*TO DO*: Pick out each line with the word "handle" from the material that follows.

*DATA TO PROCESS*:
####################
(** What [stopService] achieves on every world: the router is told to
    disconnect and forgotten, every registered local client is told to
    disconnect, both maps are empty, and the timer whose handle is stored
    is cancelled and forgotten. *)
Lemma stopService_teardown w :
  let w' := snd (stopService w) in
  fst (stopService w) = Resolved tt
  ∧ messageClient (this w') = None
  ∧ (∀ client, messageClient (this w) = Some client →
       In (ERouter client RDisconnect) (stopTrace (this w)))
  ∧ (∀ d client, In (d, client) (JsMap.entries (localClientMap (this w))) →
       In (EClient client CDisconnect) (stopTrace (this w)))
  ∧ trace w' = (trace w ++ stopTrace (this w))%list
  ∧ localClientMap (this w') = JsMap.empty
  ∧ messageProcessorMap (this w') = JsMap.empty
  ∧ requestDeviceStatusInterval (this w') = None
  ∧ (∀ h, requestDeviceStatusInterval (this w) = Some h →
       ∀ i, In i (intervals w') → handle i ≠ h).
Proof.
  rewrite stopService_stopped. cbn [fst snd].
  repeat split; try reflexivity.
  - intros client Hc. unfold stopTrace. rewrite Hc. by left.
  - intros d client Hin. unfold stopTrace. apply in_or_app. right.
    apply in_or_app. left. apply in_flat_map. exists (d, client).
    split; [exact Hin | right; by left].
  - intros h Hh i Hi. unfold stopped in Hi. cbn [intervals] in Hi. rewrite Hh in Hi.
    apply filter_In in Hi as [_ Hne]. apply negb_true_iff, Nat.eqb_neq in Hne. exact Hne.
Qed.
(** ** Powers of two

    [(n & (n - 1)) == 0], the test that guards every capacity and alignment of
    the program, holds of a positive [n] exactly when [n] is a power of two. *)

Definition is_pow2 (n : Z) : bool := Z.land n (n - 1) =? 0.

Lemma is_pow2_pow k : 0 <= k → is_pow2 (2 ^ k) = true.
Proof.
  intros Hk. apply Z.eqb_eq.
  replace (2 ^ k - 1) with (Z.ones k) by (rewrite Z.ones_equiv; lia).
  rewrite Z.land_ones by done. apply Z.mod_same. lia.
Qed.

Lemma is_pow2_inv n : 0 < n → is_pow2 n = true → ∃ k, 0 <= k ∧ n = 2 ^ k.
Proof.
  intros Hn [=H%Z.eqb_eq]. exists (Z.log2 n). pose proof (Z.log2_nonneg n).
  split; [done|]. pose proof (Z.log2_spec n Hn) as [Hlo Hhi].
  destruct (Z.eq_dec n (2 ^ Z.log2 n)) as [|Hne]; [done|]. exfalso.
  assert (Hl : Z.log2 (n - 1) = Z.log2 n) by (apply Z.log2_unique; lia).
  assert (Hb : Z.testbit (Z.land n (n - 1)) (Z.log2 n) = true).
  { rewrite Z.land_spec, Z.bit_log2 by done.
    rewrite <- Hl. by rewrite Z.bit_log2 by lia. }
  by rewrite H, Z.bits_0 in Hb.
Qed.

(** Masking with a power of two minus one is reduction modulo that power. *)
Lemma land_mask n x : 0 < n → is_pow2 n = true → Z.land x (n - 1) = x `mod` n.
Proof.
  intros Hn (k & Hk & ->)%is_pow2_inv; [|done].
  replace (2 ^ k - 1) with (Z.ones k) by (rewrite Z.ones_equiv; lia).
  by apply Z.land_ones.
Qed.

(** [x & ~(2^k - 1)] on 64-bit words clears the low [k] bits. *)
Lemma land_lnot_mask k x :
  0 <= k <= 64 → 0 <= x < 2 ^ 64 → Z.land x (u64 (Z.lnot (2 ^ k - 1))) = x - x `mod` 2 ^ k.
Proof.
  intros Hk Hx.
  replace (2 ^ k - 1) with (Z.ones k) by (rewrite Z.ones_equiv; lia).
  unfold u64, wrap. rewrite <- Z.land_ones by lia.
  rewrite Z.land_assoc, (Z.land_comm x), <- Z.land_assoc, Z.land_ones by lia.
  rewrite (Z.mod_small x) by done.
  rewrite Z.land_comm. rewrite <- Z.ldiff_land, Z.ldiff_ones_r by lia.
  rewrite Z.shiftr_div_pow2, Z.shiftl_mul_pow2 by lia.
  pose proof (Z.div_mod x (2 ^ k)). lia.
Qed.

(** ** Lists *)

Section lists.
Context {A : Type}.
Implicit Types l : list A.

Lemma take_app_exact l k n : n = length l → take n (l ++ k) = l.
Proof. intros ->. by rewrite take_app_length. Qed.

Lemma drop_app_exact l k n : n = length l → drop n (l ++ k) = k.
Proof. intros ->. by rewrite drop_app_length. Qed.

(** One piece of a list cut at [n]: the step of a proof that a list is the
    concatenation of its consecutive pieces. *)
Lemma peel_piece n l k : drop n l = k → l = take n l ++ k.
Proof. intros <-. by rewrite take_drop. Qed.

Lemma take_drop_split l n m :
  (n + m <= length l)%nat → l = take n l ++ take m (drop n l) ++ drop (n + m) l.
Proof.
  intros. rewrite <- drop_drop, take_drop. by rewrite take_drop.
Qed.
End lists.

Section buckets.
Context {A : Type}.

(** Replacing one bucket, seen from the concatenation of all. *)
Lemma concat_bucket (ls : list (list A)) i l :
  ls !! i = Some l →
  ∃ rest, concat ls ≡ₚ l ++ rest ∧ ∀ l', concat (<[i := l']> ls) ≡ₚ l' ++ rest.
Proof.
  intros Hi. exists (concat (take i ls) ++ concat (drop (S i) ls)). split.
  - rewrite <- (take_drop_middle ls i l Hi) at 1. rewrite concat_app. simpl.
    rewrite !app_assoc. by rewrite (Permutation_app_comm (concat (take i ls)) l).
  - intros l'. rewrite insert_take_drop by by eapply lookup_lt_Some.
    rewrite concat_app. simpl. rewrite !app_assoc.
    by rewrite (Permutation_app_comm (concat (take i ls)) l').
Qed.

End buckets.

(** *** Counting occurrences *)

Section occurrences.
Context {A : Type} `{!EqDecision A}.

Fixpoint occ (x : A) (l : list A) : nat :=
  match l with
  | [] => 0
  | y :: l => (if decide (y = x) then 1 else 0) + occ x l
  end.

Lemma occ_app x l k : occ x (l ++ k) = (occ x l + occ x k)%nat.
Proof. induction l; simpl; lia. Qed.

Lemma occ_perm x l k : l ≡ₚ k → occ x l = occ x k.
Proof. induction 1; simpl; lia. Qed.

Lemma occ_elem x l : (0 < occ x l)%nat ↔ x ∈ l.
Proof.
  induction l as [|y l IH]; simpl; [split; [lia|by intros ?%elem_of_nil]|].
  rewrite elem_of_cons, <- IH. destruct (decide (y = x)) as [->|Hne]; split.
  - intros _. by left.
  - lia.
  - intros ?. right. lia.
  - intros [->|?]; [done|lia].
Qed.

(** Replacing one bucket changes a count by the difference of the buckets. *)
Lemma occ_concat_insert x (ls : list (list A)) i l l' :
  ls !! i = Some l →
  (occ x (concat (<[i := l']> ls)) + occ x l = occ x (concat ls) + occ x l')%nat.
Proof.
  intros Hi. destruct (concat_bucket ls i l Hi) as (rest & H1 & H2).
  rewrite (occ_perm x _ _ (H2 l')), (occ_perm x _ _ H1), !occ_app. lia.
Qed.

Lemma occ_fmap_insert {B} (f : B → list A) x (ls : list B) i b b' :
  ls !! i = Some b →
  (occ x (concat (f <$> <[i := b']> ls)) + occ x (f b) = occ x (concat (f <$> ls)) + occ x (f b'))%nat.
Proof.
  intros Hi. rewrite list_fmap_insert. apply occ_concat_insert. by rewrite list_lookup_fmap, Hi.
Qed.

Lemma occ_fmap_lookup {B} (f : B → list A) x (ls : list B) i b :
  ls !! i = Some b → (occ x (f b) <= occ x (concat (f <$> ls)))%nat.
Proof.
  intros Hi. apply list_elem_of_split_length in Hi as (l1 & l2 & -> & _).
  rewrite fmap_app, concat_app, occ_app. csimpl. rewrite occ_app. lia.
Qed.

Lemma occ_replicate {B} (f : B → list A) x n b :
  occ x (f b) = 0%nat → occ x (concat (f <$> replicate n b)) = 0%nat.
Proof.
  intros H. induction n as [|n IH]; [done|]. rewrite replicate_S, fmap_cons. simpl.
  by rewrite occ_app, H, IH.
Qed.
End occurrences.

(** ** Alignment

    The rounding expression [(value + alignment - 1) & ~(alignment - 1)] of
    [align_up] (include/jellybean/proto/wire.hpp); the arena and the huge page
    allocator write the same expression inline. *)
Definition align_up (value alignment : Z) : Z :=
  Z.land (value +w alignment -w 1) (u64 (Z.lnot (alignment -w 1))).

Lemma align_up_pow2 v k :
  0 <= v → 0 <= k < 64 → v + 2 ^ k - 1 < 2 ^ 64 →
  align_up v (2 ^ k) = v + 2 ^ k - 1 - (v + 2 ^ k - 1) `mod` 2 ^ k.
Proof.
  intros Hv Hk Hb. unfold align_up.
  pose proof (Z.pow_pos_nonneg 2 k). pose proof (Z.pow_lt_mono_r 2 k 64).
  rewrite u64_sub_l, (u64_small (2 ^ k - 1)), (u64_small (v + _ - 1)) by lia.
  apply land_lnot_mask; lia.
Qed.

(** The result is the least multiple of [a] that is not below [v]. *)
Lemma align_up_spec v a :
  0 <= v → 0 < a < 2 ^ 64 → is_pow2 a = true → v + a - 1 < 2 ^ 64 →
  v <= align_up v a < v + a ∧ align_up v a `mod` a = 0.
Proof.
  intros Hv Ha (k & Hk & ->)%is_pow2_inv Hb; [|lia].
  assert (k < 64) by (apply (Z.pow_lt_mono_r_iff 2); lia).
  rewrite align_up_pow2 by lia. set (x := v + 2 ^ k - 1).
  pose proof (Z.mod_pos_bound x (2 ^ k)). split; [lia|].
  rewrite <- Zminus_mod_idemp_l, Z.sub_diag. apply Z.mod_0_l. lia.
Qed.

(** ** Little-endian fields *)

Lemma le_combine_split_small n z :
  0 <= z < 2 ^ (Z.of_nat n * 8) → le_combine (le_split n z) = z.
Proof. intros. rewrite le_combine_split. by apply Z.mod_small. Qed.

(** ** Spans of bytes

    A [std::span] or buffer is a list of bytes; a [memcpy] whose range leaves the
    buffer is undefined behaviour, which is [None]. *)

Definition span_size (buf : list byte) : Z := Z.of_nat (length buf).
####################
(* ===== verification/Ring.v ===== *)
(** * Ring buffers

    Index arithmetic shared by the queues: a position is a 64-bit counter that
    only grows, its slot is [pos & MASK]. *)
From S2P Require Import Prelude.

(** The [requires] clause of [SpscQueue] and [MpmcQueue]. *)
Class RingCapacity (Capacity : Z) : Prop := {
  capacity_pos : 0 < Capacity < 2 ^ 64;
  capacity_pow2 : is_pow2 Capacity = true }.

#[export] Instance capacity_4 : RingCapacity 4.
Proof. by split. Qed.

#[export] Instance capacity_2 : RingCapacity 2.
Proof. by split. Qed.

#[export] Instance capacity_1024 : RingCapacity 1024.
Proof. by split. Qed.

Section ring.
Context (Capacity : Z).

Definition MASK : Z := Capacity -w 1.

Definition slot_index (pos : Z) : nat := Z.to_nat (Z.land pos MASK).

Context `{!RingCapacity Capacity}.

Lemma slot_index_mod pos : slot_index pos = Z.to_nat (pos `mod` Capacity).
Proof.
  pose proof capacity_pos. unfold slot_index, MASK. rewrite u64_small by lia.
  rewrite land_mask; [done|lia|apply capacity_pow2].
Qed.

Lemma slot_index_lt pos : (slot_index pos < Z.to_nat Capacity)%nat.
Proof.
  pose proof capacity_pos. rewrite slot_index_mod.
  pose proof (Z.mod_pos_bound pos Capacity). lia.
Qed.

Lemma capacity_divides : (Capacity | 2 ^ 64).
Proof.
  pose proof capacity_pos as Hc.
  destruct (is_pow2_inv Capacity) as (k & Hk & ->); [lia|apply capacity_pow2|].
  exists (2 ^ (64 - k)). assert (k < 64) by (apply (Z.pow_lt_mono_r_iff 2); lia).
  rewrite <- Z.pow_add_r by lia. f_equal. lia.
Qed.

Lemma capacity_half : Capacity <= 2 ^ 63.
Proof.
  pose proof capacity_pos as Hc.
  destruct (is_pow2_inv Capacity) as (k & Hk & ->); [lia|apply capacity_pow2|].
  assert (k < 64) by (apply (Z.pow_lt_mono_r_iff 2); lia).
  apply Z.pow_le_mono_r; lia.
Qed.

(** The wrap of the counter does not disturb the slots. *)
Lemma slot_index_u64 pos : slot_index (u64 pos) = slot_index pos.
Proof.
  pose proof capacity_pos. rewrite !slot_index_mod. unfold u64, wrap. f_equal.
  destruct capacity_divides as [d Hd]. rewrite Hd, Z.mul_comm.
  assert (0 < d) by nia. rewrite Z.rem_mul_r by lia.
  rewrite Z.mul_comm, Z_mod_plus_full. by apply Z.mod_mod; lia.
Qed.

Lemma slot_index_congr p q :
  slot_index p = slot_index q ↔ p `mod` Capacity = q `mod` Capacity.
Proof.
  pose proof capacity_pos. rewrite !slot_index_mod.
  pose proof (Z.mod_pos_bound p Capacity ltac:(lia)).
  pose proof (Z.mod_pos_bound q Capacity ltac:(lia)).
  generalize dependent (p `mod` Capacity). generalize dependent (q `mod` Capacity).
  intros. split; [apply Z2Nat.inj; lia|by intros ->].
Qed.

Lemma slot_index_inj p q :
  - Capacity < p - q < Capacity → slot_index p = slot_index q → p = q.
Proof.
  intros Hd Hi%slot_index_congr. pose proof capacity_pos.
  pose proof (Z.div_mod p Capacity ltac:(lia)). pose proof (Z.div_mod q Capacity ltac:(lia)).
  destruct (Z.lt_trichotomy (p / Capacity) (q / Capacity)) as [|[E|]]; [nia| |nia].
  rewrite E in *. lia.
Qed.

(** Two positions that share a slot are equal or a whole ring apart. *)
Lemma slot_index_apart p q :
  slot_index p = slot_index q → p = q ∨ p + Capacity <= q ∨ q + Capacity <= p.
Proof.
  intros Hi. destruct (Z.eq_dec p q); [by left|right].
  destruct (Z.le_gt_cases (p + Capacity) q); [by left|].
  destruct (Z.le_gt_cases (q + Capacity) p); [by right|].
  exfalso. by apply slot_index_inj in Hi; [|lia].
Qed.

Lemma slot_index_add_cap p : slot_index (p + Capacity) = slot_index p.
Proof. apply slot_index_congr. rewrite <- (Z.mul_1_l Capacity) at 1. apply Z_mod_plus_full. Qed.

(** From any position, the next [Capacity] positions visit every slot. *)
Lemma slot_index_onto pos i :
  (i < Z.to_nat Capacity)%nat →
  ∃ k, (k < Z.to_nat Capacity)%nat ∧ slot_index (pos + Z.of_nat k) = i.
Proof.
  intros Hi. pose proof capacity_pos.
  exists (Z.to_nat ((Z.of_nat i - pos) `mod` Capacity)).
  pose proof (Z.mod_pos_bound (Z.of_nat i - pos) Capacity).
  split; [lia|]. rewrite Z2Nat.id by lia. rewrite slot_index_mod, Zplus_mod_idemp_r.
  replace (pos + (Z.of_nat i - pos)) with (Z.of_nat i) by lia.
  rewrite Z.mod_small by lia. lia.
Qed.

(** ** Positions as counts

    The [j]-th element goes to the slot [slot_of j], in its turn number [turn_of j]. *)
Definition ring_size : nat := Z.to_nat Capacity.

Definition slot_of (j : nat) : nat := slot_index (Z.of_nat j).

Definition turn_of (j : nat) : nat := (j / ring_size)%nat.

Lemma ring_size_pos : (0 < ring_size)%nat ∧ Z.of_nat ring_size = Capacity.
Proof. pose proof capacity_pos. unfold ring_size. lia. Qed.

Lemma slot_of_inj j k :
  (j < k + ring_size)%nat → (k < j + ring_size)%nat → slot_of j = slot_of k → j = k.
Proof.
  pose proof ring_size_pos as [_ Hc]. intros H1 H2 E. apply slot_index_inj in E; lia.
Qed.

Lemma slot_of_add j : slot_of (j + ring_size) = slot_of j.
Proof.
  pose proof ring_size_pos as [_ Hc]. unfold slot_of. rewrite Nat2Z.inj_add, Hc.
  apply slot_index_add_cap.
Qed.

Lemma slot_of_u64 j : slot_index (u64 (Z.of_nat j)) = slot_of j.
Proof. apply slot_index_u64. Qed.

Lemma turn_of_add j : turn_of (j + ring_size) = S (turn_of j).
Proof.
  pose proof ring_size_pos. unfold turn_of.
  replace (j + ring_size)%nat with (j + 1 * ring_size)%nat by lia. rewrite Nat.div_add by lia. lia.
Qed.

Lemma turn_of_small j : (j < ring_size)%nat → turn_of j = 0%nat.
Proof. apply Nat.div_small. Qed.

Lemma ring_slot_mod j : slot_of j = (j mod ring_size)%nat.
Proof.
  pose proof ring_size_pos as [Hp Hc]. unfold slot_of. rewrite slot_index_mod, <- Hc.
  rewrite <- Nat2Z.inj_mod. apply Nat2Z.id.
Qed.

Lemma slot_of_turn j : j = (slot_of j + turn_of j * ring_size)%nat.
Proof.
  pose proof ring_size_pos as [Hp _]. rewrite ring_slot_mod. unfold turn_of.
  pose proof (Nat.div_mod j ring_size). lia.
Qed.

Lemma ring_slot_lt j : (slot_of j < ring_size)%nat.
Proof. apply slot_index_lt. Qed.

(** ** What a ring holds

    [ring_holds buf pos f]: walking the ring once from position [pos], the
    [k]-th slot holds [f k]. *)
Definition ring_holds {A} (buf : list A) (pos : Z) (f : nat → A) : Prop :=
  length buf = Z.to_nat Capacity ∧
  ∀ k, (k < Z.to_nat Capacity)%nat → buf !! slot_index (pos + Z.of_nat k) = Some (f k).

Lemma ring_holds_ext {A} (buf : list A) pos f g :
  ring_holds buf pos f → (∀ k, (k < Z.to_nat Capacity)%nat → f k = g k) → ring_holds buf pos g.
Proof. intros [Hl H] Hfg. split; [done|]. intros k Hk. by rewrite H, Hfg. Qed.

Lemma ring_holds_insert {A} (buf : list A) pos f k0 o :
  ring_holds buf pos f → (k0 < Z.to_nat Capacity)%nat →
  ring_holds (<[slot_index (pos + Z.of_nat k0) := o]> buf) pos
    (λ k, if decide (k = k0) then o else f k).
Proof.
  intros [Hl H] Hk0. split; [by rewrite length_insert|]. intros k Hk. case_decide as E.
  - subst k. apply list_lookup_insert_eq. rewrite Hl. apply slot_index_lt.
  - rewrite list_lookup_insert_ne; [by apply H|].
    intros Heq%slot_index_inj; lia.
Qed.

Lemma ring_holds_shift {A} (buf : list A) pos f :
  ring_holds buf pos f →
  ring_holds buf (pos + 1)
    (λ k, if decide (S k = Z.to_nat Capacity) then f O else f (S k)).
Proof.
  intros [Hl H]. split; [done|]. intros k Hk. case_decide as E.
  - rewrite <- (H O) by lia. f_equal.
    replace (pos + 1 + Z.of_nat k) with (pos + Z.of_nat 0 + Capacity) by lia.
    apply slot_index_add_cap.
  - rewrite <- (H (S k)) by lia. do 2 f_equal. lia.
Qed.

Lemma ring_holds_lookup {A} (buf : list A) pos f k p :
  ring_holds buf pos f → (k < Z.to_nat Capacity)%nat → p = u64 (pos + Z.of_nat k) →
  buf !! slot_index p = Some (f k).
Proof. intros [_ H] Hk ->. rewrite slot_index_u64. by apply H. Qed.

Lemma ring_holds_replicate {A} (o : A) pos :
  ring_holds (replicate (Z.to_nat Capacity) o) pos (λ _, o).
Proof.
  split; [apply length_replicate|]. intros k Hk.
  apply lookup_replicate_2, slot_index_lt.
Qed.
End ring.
####################
*WRITTEN ANSWER*:
    disconnect, both maps are empty, and the timer whose handle is stored
       ∀ i, In i (intervals w') → handle i ≠ h).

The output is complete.